Still, James noted — accurately — that both controversies are about sports and discrimination in America and deserve equal discussion because of America’s history.

“When I watch Kyrie talk and he says, ‘I know who I am, but I want to keep the same energy when we’re talking about my people and the things that we’ve been through,’ and that Jerry Jones photo is one of those moments that our people, Black people, have been through in America. And I feel like as a Black man, as a Black athlete, as someone with power and a platform, when we do something wrong, or something that people don’t agree with, it’s on every single tabloid, every single news coverage, it’s on the bottom ticker. It’s asked about every single day.

“But it seems like to me that the whole Jerry Jones situation, photo — and I know it was years and years ago and we all make mistakes, I get it — but it seems like it’s just been buried under, like, ‘Oh, it happened. OK, we just move on.’ And I was just kind of disappointed that I haven’t received that question from you guys.”

James did not avoid talking about Irving when his controversy broke a month ago. In fact, he was among the first to criticize Irving’s decision to post a link to the antisemitic material.
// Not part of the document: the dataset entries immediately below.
(* ===== verification/HookTurnEvents.v ===== *)
(** * Hooks of sessions and turns: hooks/src/events/session_start.rs, user_prompt_submit.rs, compact.rs and stop.rs

    The hooks that run when a session or a subagent starts or stops, when the user submits a prompt, and around a
    compaction: what each run is taken to say, and how the answers of all of them are combined. *)

From S2P Require Import Prelude Text ResponseItems HookTypes HookDispatch HookOutput HookToolEvents.

Module HookTurnEvents.
Import ResponseItems HookTypes HookDispatch HookOutput HookToolEvents.

Section Events.
Context `{HookCodec} (regex : str -> result str (str -> bool)).

(** ** The start of a session or a subagent *)

(** [codex-rs/hooks/src/events/session_start.rs:23-28 SessionStartSource] *)
Inductive SessionStartSource := Startup | Resume | Clear | Compact.

(** [codex-rs/hooks/src/events/session_start.rs:31-38 SessionStartSource::as_str] *)
Definition source_as_str (self : SessionStartSource) : str :=
  lit match self with Startup => "startup" | Resume => "resume" | Clear => "clear" | Compact => "compact" end.

(** [codex-rs/hooks/src/events/session_start.rs:51-61 StartHookTarget] *)
Inductive StartHookTarget :=
| SessionTarget (source : SessionStartSource)
| SubagentTarget (turn_id agent_id agent_type : str).

(** [codex-rs/hooks/src/events/session_start.rs:41-49 SessionStartRequest] *)
Record SessionStartRequest := mkStartRequest {
  ss_session_id : str; ss_cwd : str; ss_transcript_path : option str; ss_model : str; ss_permission_mode : str;
  ss_target : StartHookTarget
}.

(** [codex-rs/hooks/src/events/session_start.rs:64-69 StartHookTarget::event_name] *)
Definition start_event_name (self : StartHookTarget) : HookEventName :=
  match self with SessionTarget _ => SessionStart | SubagentTarget _ _ _ => SubagentStart end.

(** [codex-rs/hooks/src/events/session_start.rs:71-76 StartHookTarget::matcher_input] *)
Definition start_matcher_input (self : StartHookTarget) : str :=
  match self with SessionTarget source => source_as_str source | SubagentTarget _ _ agent_type => agent_type end.

(** [codex-rs/hooks/src/events/session_start.rs:80-85 SessionStartOutcome] *)
Record SessionStartOutcome := mkStartOutcome {
  so_hook_events : list HookCompletedEvent;
  so_should_stop : bool;
  so_stop_reason : option str;
  so_additional_contexts : list str
}.

(** [codex-rs/hooks/src/events/session_start.rs:88-92 SessionStartHandlerData] *)
Record SessionStartHandlerData := mkStartData {
  sd_should_stop : bool; sd_stop_reason : option str; sd_additional_contexts_for_model : list str
}.

(** [codex-rs/hooks/src/events/session_start.rs:94-106 preview] *)
Definition preview_session_start (now : Z) (handlers : list ConfiguredHandler) (request : SessionStartRequest)
    : list HookRunSummary :=
  map (running_summary now)
    (select_handlers regex handlers (start_event_name (ss_target request)) (Some (start_matcher_input (ss_target request)))).

(** [codex-rs/hooks/src/events/session_start.rs:217-335 parse_completed] what a run says; [None] when the event is
    neither of the two and the code panics. *)
Definition read_start_run (name : HookEventName) (run_result : CommandRunResult)
    : option (HookRunStatus * list HookOutputEntry * SessionStartHandlerData) :=
  let nothing := mkStartData false None [] in
  match error run_result with
  | Some error => Some (RunFailed, [Entry KindError error], nothing)
  | None =>
      match exit_code run_result with
      | Some code =>
          if (code =? 0)%Z then
            match trim (stdout run_result) with
            | [] => Some (RunCompleted, [], nothing)
            | trimmed_stdout =>
                parsed ← match name with
                         | SessionStart => Some (parse_session_start (stdout run_result))
                         | SubagentStart => Some (parse_subagent_start (stdout run_result))
                         | _ => None
                         end;
                match parsed with
                | Some parsed =>
                    let universal := start_universal parsed in
                    let entries := entry_if KindWarning (system_message universal) in
                    let '(entries, contexts) :=
                      match start_additional_context parsed with
                      | Some context => append_additional_context entries [] context
                      | None => (entries, [])
                      end in
                    if bool_decide (name = SessionStart) && negb (continue_processing universal) then
                      Some (RunStopped, entries ++ entry_if KindStop (stop_reason universal),
                            mkStartData true (stop_reason universal) contexts)
                    else Some (RunCompleted, entries, mkStartData false None contexts)
                | None =>
                    if looks_like_json (stdout run_result) then
                      text ← match name with
                             | SessionStart => Some (lit "hook returned invalid session start JSON output")
                             | SubagentStart => Some (lit "hook returned invalid subagent start JSON output")
                             | _ => None
                             end;
                      Some (RunFailed, [Entry KindError text], nothing)
                    else
                      let '(entries, contexts) := append_additional_context [] [] trimmed_stdout in
                      Some (RunCompleted, entries, mkStartData false None contexts)
                end
            end
          else Some (RunFailed, [Entry KindError (exited_with code)], nothing)
      | None => Some (RunFailed, [Entry KindError (lit "hook exited without a status code")], nothing)
      end
  end.

(** [codex-rs/hooks/src/events/session_start.rs:217-335 parse_completed] *)
Definition parse_start_completed (handler : ConfiguredHandler) (run_result : CommandRunResult) (turn_id : option str)
    : option (ParsedHandler SessionStartHandlerData) :=
  '(status, entries, data) ← read_start_run (event_name handler) run_result;
  Some (mkParsed (mkCompleted turn_id (completed_summary handler run_result status entries)) data 0).

(** [codex-rs/hooks/src/events/session_start.rs:337-344 serialization_failure_outcome] *)
Definition start_failure (hook_events : list HookCompletedEvent) : SessionStartOutcome :=
  mkStartOutcome hook_events false None [].

(** [codex-rs/hooks/src/events/session_start.rs:108-209 run] *)
Definition run_session_start (world : World) (handlers : list ConfiguredHandler) (shell : CommandShell)
    (request : SessionStartRequest) (turn_id : option str) : option SessionStartOutcome :=
  let matched := select_handlers regex handlers (start_event_name (ss_target request))
                   (Some (start_matcher_input (ss_target request))) in
  match matched with
  | [] => Some (mkStartOutcome [] false None [])
  | _ =>
      let '(input, turn_id, message) :=
        match ss_target request with
        | SessionTarget source =>
            (write_session_start (new_start_input (ss_session_id request) (ss_transcript_path request) (ss_cwd request)
                                    (ss_model request) (ss_permission_mode request) (source_as_str source)),
             turn_id, lit "failed to serialize session start hook input: ")
        | SubagentTarget subagent_turn_id agent_id agent_type =>
            (write_subagent_start (mkSubagentStartInput (ss_session_id request) subagent_turn_id
                                     (ss_transcript_path request) (ss_cwd request) (lit "SubagentStart") (ss_model request)
                                     (ss_permission_mode request) agent_id agent_type),
             Some subagent_turn_id, lit "failed to serialize subagent start hook input: ")
        end in
      match input with
      | Err error => Some (start_failure (serialization_failure_hook_events (now world) matched turn_id (message ++ error)))
      | Ok input_json =>
          results ← execute_handlers world shell matched input_json (ss_cwd request) turn_id parse_start_completed;
          Some (mkStartOutcome (map completed results)
                  (existsb (fun result => sd_should_stop (data result)) results)
                  (find_map (fun result => sd_stop_reason (data result)) results)
                  (flatten_additional_contexts
                     (map (fun result => sd_additional_contexts_for_model (data result)) results)))
      end
  end.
“I believe what Kyrie did caused some harm to a lot of people,” James said on November 4, shortly after the Nets suspended Irving. “He has since, over the last – today, or was it yesterday? – he apologized. But he caused some harm, and I think it’s unfortunate. I don’t stand on the position to harm people when it comes to your voice or your platform or anything. So, it doesn’t matter what color your skin is, how tall you are, what position you are in. If you are promoting or soliciting or saying harmful things to any community that harm people, then I don’t respect it. I don’t condone it.”

The bottom line, of course, is that in today’s superheated politics — and celebrity-driven culture, sports is not a sideshow, but often the prism through which we look at issues. It is that big and that is a good thing. Those who want players to simply “shut up and dribble” are often part of a retrograde movement with limited knowledge or interest in larger American issues.
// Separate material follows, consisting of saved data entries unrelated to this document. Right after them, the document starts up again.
(** C20: Closing an agent when its rollout and those of the threads below it can be flushed, the shutdown of each
    thread below it is accepted or finds it gone or dead (for the agent itself any answer will do), closing its edge
    in the database, if there is one, succeeds, and no two entries of the registry have the same identifier: it and
    every loaded thread spawned below it, however deep, and no other, is taken out of the registry and unloaded, once
    each; the slots they held are given back; and its edge is recorded as closed when it is known or loaded and there
    is a database. *)
Theorem agent_tree_closed n self i :
  walks entries -> (forall t, walk t ≡ₚ map_to_list t) -> unique_ids (tree (control_registry self)) ->
  let edges := list_live_thread_spawn_edges walk (control_threads self) in
  (state_db answers = true -> is_ok (set_thread_spawn_edge_closed answers i) = true) ->
  (forall j, j = i \/ tc (child_of edges) i j -> is_ok (flush_rollout answers j) = true) ->
  (forall j, tc (child_of edges) i j -> expected (send_op answers j)) ->
  exists r below self', close_agent self i = Some (r, self') /\
    (forall j, j ∈ below <-> tc (child_of edges) i j) /\ NoDup below /\
    (r = Ok [] \/ r = send_op answers i) /\
    tree (control_registry self') = without (i :: below) (tree (control_registry self)) /\
    (accounts n (control_registry self) -> accounts n (control_registry self')) /\
    (forall j, control_threads self' !! j = if decide (j ∈ i :: below) then None else control_threads self !! j) /\
    (state_db answers = true ->
     is_ok (get_thread (control_threads self) i) = true \/ is_Some (agent_metadata_for_thread entries (control_registry self) i) ->
     i ∈ closed_edges self').
Proof.
  intros Hw Hwalk Hu edges Hdb Hf He. unfold close_agent.
  set (known := bool_decide (is_Some (agent_metadata_for_thread entries (control_registry self) i))).
  destruct (persist_edge_closed_ok self known i Hdb) as (self0 & -> & Hreg & Hth & Hcl).
  destruct (tree_closes n self0 i Hw Hwalk) as (r & below & self' & -> & Hb & Hnd & Hr & [H1 H2 H3 H4]);
    [by rewrite Hreg|by rewrite Hth|by rewrite Hth|].
  rewrite Hreg, Hth in *. cbn [mbind option_bind]. exists (closed_result known r), below, self'.
  split_and!; [done|done|done| |done|done|done|].
  - unfold closed_result. destruct Hr as [->|Hr]; [by left|]. destruct r as [|[]]; try (by right); destruct known; auto.
  - intros Hs Hk. rewrite H4. apply Hcl; [done|]. destruct Hk; [by left|right]. by apply bool_decide_eq_true.
Qed.

End closing.

(** ** Finding and listing agents *)

(** [codex-rs/protocol/src/protocol.rs:1666-1682 AgentStatus] *)
Inductive AgentStatus :=
| PendingInit | Running | Interrupted
| Completed (last_agent_message : option str)
| Errored (message : str)
| ShutdownStatus | NotFound.

(** [codex-rs/core/src/agent/status.rs:23-28 is_final] *)
Definition is_final (status : AgentStatus) : bool :=
  match status with PendingInit | Running | Interrupted => false | _ => true end.

(** [codex-rs/core/src/agent/control.rs:282-301 AgentControl::resolve_agent_reference] *)
Definition resolve_agent_reference (self : Control) (current_session_source : SessionSource) (agent_reference : str)
    : result CodexErr ThreadId :=
  let current_agent_path := default ROOT (get_agent_path current_session_source) in
  path ← map_err UnsupportedOperation (resolve current_agent_path agent_reference);
  match agent_id_for_path (control_registry self) path with
  | Some thread_id => Ok thread_id
  | None => Err (UnsupportedOperation (lit "live agent path `" ++ path ++ lit "` not found"))
  end.
(* ===== verification/AgentSpawn.v ===== *)
(** * Spawning agents: core/src/agent/control.rs, control/spawn.rs, state/src/runtime/threads.rs

    An agent is spawned or resumed in a reserved slot, with its name and path, and is sent its first input; the edges
    between parents and children are recorded, and a session that is resumed reloads the agents recorded below it; and
    what of the history of its parent a forked agent starts from.  The creation of a thread, what a thread answers, the
    candidates for names and what the database fails at are arguments. *)

From S2P Require Import Prelude Text AbsolutePath ResponseItems ContextFragments History TurnItems Rollout AgentPath AgentRegistry AgentControl.
From Stdlib Require Import ZifyBool ZifyN ZifyNat.

Module AgentSpawn.
Import AbsolutePath ResponseItems AgentPath AgentRegistry AgentControl.

(** ** Spawning agents *)

(** [codex-rs/core/src/agent/control.rs:723-725 non_empty_task_message] *)
Definition non_empty_task_message (message : str) : option str := if bool_decide (message = []) then None else Some message.

(** [codex-rs/core/src/agent/control.rs:716-721 last_task_message_from_communication] *)
Definition last_task_message_from_communication (communication : Rollout.InterAgentCommunication) : option str :=
  match Rollout.encrypted_content communication with
  | Some _ => None
  | None => non_empty_task_message (Rollout.communication_content communication)
  end.

(** The operations that are sent to an agent, and the others. *)
Inductive Op :=
| UserInputOp (items : list TurnItems.UserInput)
| InterAgentCommunicationOp (communication : Rollout.InterAgentCommunication)
| OtherOp.

(** [codex-rs/core/src/agent/control.rs:693-714 render_input_preview] *)
Definition render_input_preview (initial_operation : Op) : str :=
  match initial_operation with
  | UserInputOp items =>
      join [NL] (map (fun item => match item with
        | TurnItems.TextInput text _ => text
        | TurnItems.ImageInput _ _ => lit "[image]"
        | TurnItems.LocalImageInput path _ => lit "[local_image:" ++ path ++ lit "]"
        | TurnItems.SkillInput name path => lit "[skill:$" ++ name ++ lit "](" ++ path ++ lit ")"
        | TurnItems.MentionInput name path => lit "[mention:$" ++ name ++ lit "](" ++ path ++ lit ")"
        end) items)
  | InterAgentCommunicationOp communication => Rollout.communication_content communication
  | OtherOp => []
  end.

Definition with_registry (reg : AgentRegistry) (self : Control) : Control :=
  mkControl reg (control_threads self) (closed_edges self).

Section spawning.
Context (entries : Entries).

(** [codex-rs/core/src/agent/control.rs:193-204 AgentControl::handle_thread_request_result] *)
Definition handle_thread_request_result (self : Control) (agent_id : ThreadId) (r : result CodexErr str) : Control :=
  match r with
  | Err InternalAgentDied =>
      mkControl (release_spawned_thread entries (control_registry self) agent_id)
        (delete agent_id (control_threads self)) (closed_edges self)
  | _ => self
  end.
(* ===== verification/NetworkApproval.v ===== *)
(** * Approving network access: core/src/tools/network_approval.rs

    The service a session shares between the tool calls that run under its network proxy: which calls are active and
    what became of them, the hosts that were approved or denied for the session, and the requests that wait for an
    approval.  Many requests are handled at once, and each gives the locks back between its accesses, so a function of
    the service is a program of accesses ([prog]): an access to the service is made under one lock and is answered by
    [serve]; an access to the rest of the session (the hooks, the user, the reviewer) is answered by it.  How programs
    interleave is in NetworkApprovalRuns.  Also core/src/network_policy_decision.rs.

    A handle to a pending approval ([Arc]) is its number in the order of creation, and a cancellation token its
    number. *)

From S2P Require Import Prelude Text AbsolutePath Truncate ExecPolicy Permissions WritableRoots SandboxTransforms ExecApproval HostPatterns NetworkState Requirements HookOutput.

Module NetworkApproval.
Import AbsolutePath Truncate.

(** The quotation mark. *)
Definition QUOTE : char := 34%N.

(** ** Requests and decisions *)

(** [codex-rs/network-proxy/src/network_policy.rs:23-28 NetworkProtocol] *)
Inductive NetworkProtocol := ProxyHttp | ProxyHttpsConnect | ProxySocks5Tcp | ProxySocks5Udp.

(** [codex-rs/protocol/src/approvals.rs:62-70 NetworkApprovalProtocol] *)
Inductive NetworkApprovalProtocol := Http | Https | Socks5Tcp | Socks5Udp.

(** [codex-rs/network-proxy/src/network_policy.rs:78-86 NetworkPolicyRequest] *)
Record NetworkPolicyRequest := mkRequest {
  r_protocol : NetworkProtocol;
  r_host : str;
  r_port : N;
  r_client_addr : option str;
  r_method : option str;
  r_command : option str;
  r_exec_policy_hint : option str
}.

Abbreviation NetworkDecision := NetworkState.NetworkDecision (only parsing).
Abbreviation NetworkAllow := NetworkState.NetworkAllow (only parsing).

(** [codex-rs/network-proxy/src/network_policy.rs:132-134 NetworkDecision::deny] *)
Definition deny (reason : str) : NetworkDecision := NetworkState.deny_with_source reason NetworkState.Decider.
For the Nets and NBA, that arena is often an uncomfortable place, whether it’s Irving’s positions on vaccines or a “New World Order” or Joe Tsai’s commentary on Chinese nationalism or what role his company may have played in surveilling a Muslim minority in western China, or the general intersection of race and religion, etc. etc. But addressing discomfort, questioning the conventional, even in a process fraught with mistakes, is often how we learn, how we become better. Embrace it.